American actor (1915–1973)

Taliaferro Ware "Tol" Avery (August 28, 1915 – August 27, 1973) was an American film and television character actor who appeared in more than 100 separate works between 1950 and 1974.

==Biography==
Early in his career, Avery portrayed Lieutenant Steve King on The Thin Man.

Noted for his girth and cultured voice, Avery usually played sophisticated and articulate villains, including the featured nemesis in six out of seven episode appearances on the ABC/Warner Brothers western television series Maverick starring James Garner, Jack Kelly and Roger Moore between 1957 and 1962. The episodes were "According to Hoyle" with Garner and Diane Brewster, "Rope of Cards" with Garner, "Yellow River" with Kelly, "Maverick Springs" with Garner and Kelly as well as Kathleen Crowley, "Last Wire from Stop Gap" with Kelly and Moore (in which Avery does not play a villain), "Maverick at Law" with Kelly, and "Poker Face" with Kelly.
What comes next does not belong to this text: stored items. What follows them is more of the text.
Lemma scheduleRender_currentPage (q : Z) (v : VirtualScroll) :
  _currentPage (_scheduleRender q v) = _currentPage v.
Proof.
  unfold _scheduleRender. destruct (_ || _); [reflexivity|].
  unfold _renderSlot.
  match goal with
  | |- context [_evictFarPages q ?w] =>
      pose proof (evictFarPages_currentPage q w) as H; set (u := _evictFarPages q w) in *
  end.
  destruct (PdfRenderer.renderPage q (renderer u)) as [r c].
  exact H.
Qed.

Lemma on_entry_rendered_scheduled (en : Entry) (v : VirtualScroll) :
  isIntersecting en = true ->
  _rendered (fst (on_entry en v)) = _rendered (_scheduleRender (pageNum en) v).
Proof.
  intro I. unfold on_entry. rewrite I.
  destruct (nearMiddle en && _); reflexivity.
Qed.

(** The failure of a render task changes nothing in the scroll manager,
    and a page in the pending set is never scheduled again. *)
Lemma render_failed_keeps_pending (c : nat) (p : Z) (v : VirtualScroll) :
  Util.has p (_pending v) = true ->
  let v' := fst (step (render_failed c) v) in
  _pending v' = _pending v
  /\ _rendered v' = _rendered v
  /\ placeholders v' = placeholders v
  /\ _scheduleRender p v' = v'.
Proof.
  intro H. cbn [step fst]. unfold with_renderer.
  cbn [_pending _rendered placeholders]. repeat split.
  unfold _scheduleRender. cbn [_pending _rendered].
  rewrite H, orb_true_r. reflexivity.
Qed.

(** C1, amended: a rendered page within index distance 2 of the current
    page is never evicted: it stays rendered through every observer entry
    (whether the entry evicts directly or schedules a render that evicts a
    far page), and the settling of a render only adds to the rendered set.
    The budget of 5 is not a bound on the number of rendered pages: it
    only triggers, when a render is scheduled with 5 or more pages
    rendered, the eviction of at most one page, which is farther than 3
    from the scheduled page and farther than 2 from the current page. *)
Theorem C1_protected_pages_are_retained (v : VirtualScroll) :
  (forall en p,
      Util.has p (_rendered v) = true ->
      (Z.abs (p - _currentPage v) <= 2)%Z ->
      Util.has p (_rendered (fst (on_entry en v))) = true)
  /\ (forall ev p,
        Util.has p (_rendered v) = true ->
        match ev with
        | intersect _ => True
        | _ => Util.has p (_rendered (fst (step ev v))) = true
        end)
  /\ (forall q,
        _rendered (_scheduleRender q v) = _rendered v
        \/ exists f,
             _rendered (_scheduleRender q v) = Util.delete f (_rendered v)
             /\ Util.has f (_rendered v) = true
             /\ (Z.abs (f - q) > 3)%Z
             /\ (Z.abs (f - _currentPage v) > 2)%Z
             /\ (5 <= length (_rendered v))%nat).
Proof.
  split; [|split].
  - intros en p H D. destruct (isIntersecting en) eqn:I.
    + rewrite (on_entry_rendered_scheduled en v I).
      destruct (scheduleRender_rendered (pageNum en) v)
        as [E|(f & E & _ & _ & F & _)]; rewrite E; [exact H|].
      rewrite has_delete, H. cbn [andb].
      apply negb_true_iff. apply Z.eqb_neq. intro. subst. lia.
    + unfold on_entry. rewrite I. cbn [fst]. apply evictPage_keeps; assumption.
  - intros ev p H. destruct ev as [entries|c|c|c|c]; [exact I| | | |]; cbn [step].
    + exact H.
    + destruct (PdfRenderer.getPage_rejected c (renderer v)) as [r [q|]]; exact H.
    + destruct (PdfRenderer.task_completed c (renderer v)) as [r [q|]];
        [|exact H].
      cbn [fst on_done with_renderer _rendered]. apply has_add. exact H.
    + exact H.
  - intro q. apply scheduleRender_rendered.
Qed.

End ScrollFacts.

(** C1, as stated, fails: with the pages 1 to 5 rendered and page 3
    current, page 6 becomes visible; the farthest page from 6 is page 1,
    which is within 2 of the current page and is kept, so six pages are
    rendered at once. *)
Lemma C1_six_pages_rendered :
  VirtualScroll._rendered scroll_five = [1; 2; 3; 4; 5]%Z
  /\ VirtualScroll._currentPage scroll_five = 3%Z
  /\ VirtualScroll._rendered
       (VirtualScroll.run events_six
          (VirtualScroll.new_scroll PdfRenderer.new_renderer 10))
     = [1; 2; 3; 4; 5; 6]%Z
  /\ ~ (forall evs,
          (length (VirtualScroll._rendered
                     (VirtualScroll.run evs
                        (VirtualScroll.new_scroll PdfRenderer.new_renderer 10)))
           <= VirtualScroll._maxBuffered)%nat).
Proof.
  split; [reflexivity|]. split; [reflexivity|]. split; [reflexivity|].
  intro H. specialize (H events_six). vm_compute in H. lia.
Qed.

(** Pages 1 to 5 rendered, page 3 current: page 1 leaves the viewport, or
    page 9 is scheduled, and page 1 stays rendered. *)
Lemma C1_protected_pages_are_retained_witness :
  Util.has 1 (VirtualScroll._rendered scroll_five) = true
  /\ Util.has 1
       (VirtualScroll._rendered
          (fst (VirtualScroll.on_entry (VirtualScroll.mkEntry 1 false false)
                  scroll_five))) = true
  /\ Util.has 1
       (VirtualScroll._rendered
          (fst (VirtualScroll.on_entry (VirtualScroll.mkEntry 9 true true)
                  scroll_five))) = true.
Proof.
  destruct (C1_protected_pages_are_retained scroll_five) as (K & _).
  split; [reflexivity|].
  split; apply K; try reflexivity; vm_compute; discriminate.
Defined.

(** C2 on the code: page 3 becomes visible and its render task fails.  The
    slot keeps its placeholder and page 3 is not rendered, but it stays in
    the pending set, so the next visibility event for page 3 changes
    nothing and no render is issued.  When it is the [getPage] promise
    that is rejected, page 3 leaves the pending set and the next
    visibility event issues a second call of [renderPage]. *)
Lemma C2_failed_render_stays_pending :
  let v := VirtualScroll.run events_failed
             (VirtualScroll.new_scroll PdfRenderer.new_renderer 10) in
  let w := VirtualScroll.run events_rejected
             (VirtualScroll.new_scroll PdfRenderer.new_renderer 10) in
  let visible := VirtualScroll.intersect [VirtualScroll.mkEntry 3 true true] in
  VirtualScroll._pending v = [3%Z]
  /\ VirtualScroll._rendered v = []
  /\ Util.has 3 (VirtualScroll.placeholders v) = true
  /\ PdfRenderer.calls (VirtualScroll.renderer v) = [(3%Z, PdfRenderer.Failed)]
  /\ fst (VirtualScroll.step visible v) = v
  /\ VirtualScroll._pending w = []
  /\ PdfRenderer.calls (VirtualScroll.renderer (fst (VirtualScroll.step visible w)))
     = [(3%Z, PdfRenderer.Rejected); (3%Z, PdfRenderer.AwaitingPage)].
Proof. repeat split. Qed.

(** ** PdfRenderer *)

Lemma update_length {A} (n : nat) (a : A) (l : list A) :
  length (PdfRenderer.update n a l) = length l.
Proof.
  revert n. induction l as [|b l IH]; intro n; destruct n;
    cbn [PdfRenderer.update length]; try reflexivity.
  rewrite IH. reflexivity.
Qed.

(** A call of [renderPage] for a page with a recorded task cancels that
    task once, removes the record, and waits for [getPage]. *)
Lemma renderPage_cancels_recorded (p : Z) (t : nat) (r : PdfRenderer.Renderer) :
  Util.get p (PdfRenderer._rendered r) = Some t ->
  PdfRenderer.cancels (fst (PdfRenderer.renderPage p r))
  = PdfRenderer.cancels r ++ [t]
  /\ PdfRenderer._rendered (fst (PdfRenderer.renderPage p r))
     = Util.mdelete p (PdfRenderer._rendered r)
  /\ snd (PdfRenderer.renderPage p r) = length (PdfRenderer.calls r).
Proof.
  intro H. unfold PdfRenderer.renderPage, PdfRenderer.cancelPage. rewrite H.
  cbn [fst snd PdfRenderer.cancels PdfRenderer._rendered PdfRenderer.calls
       PdfRenderer.cancel_task].
  split; [reflexivity|]. split; [reflexivity|].
  destruct (nth_error (PdfRenderer.calls r) t) as [[q []]|]; try reflexivity.
  apply update_length.
Qed.

(** C5 on the code: two calls of [renderPage] for page 1 made before the
    first has recorded its task cancel nothing; once both [getPage]
    promises are fulfilled, two render tasks for page 1 are outstanding
    and only the second is recorded. *)
Lemma C5_two_tasks_outstanding :
  let r := PdfRenderer.exec_all ops_race PdfRenderer.new_renderer in
  PdfRenderer.outstanding 1 r = 2%nat
  /\ PdfRenderer.calls r
     = [(1%Z, PdfRenderer.Rendering); (1%Z, PdfRenderer.Rendering)]
  /\ PdfRenderer.cancels r = []
  /\ PdfRenderer._rendered r = [(1%Z, 1%nat)].
Proof. repeat split. Qed.

(* ================================================================== *)
(** * Further properties of the code *)

Section EngineMore.
Import GestureEngine.
Variable sqrt : Q -> Q.

Lemma get_mdelete_same {A} (k : Z) (m : list (Z * A)) :
  Util.get k (Util.mdelete k m) = None.
Proof.
  induction m as [|[k' v] m IH]; [reflexivity|].
  cbn [Util.mdelete filter fst]. destruct (Z.eqb k k') eqn:E; cbn [negb].
  - exact IH.
  - cbn [Util.get]. rewrite E. exact IH.
Qed.

Lemma get_mdelete_other {A} (k k' : Z) (m : list (Z * A)) :
  k <> k' -> Util.get k' (Util.mdelete k m) = Util.get k' m.
Proof.
  intro N. induction m as [|[k0 v] m IH]; [reflexivity|].
  cbn [Util.mdelete filter fst]. destruct (Z.eqb k k0) eqn:E; cbn [negb Util.get].
  - apply Z.eqb_eq in E. subst k0.
    assert (E' : Z.eqb k' k = false) by (apply Z.eqb_neq; intro; subst; apply N; reflexivity).
    rewrite E'. exact IH.
  - destruct (Z.eqb k' k0); [reflexivity|exact IH].
Qed.

Ltac engine_unfold :=
  cbv beta iota zeta delta
    [_cancelMomentum _clearLongPress _startMomentum with_raf with_timer
     with_pointers with_pinch with_pan with_tap with_fired
     _pointers _lastPanX _lastPanY _panVelX _panVelY _panTimestamp
     _momentumRafId _initPinchDist _initPinchMidX _initPinchMidY
     _initPinchScale _lastTapTime _lastTapX _lastTapY _longPressTimer
     _longPressFired fst snd].

Ltac split_ifs :=
  repeat match goal with
         | |- context [if ?b then _ else _] => destruct b
         | |- context [match ?t with TimerNull => _ | _ => _ end] => destruct t
         end.

Lemma onUp_pointers (e : PointerEvent) (s : Engine) :
  _pointers (fst (_onUp sqrt e s)) = Util.mdelete (pointerId e) (_pointers s).
Proof.
  unfold _onUp. destruct (Util.get (pointerId e) (_pointers s)) as [pt|] eqn:G.
  - destruct s. engine_unfold.
    match goal with |- context [Util.values ?m] => destruct (Util.values m) as [|a [|b l]] end;
      split_ifs; reflexivity.
  - cbn [fst]. symmetry. apply get_absent_mdelete. exact G.
Qed.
In 1958, he appeared in the episode "Devil to Pay" of the ABC/WB series Sugarfoot.

Avery was cast twice during this time in another ABC/WB western series, Colt .45, starring Wayde Preston. Avery played the role of Archer Belgrade in "Circle of Fear" (1958) and Barnes in "Queen of Dixie" (1959). In the latter episode, he was cast with Andy Clyde in the role of Captain Gibbs. In 1960, he was cast as Theodore and John Nichols, respectively, in the episodes "Key to the City" and "False Identity" of the ABC/WB crime drama, Bourbon Street Beat starring Andrew Duggan, Richard Long and Van Williams. He also guest starred on the CBS sitcom, Pete and Gladys with Harry Morgan and Cara Williams.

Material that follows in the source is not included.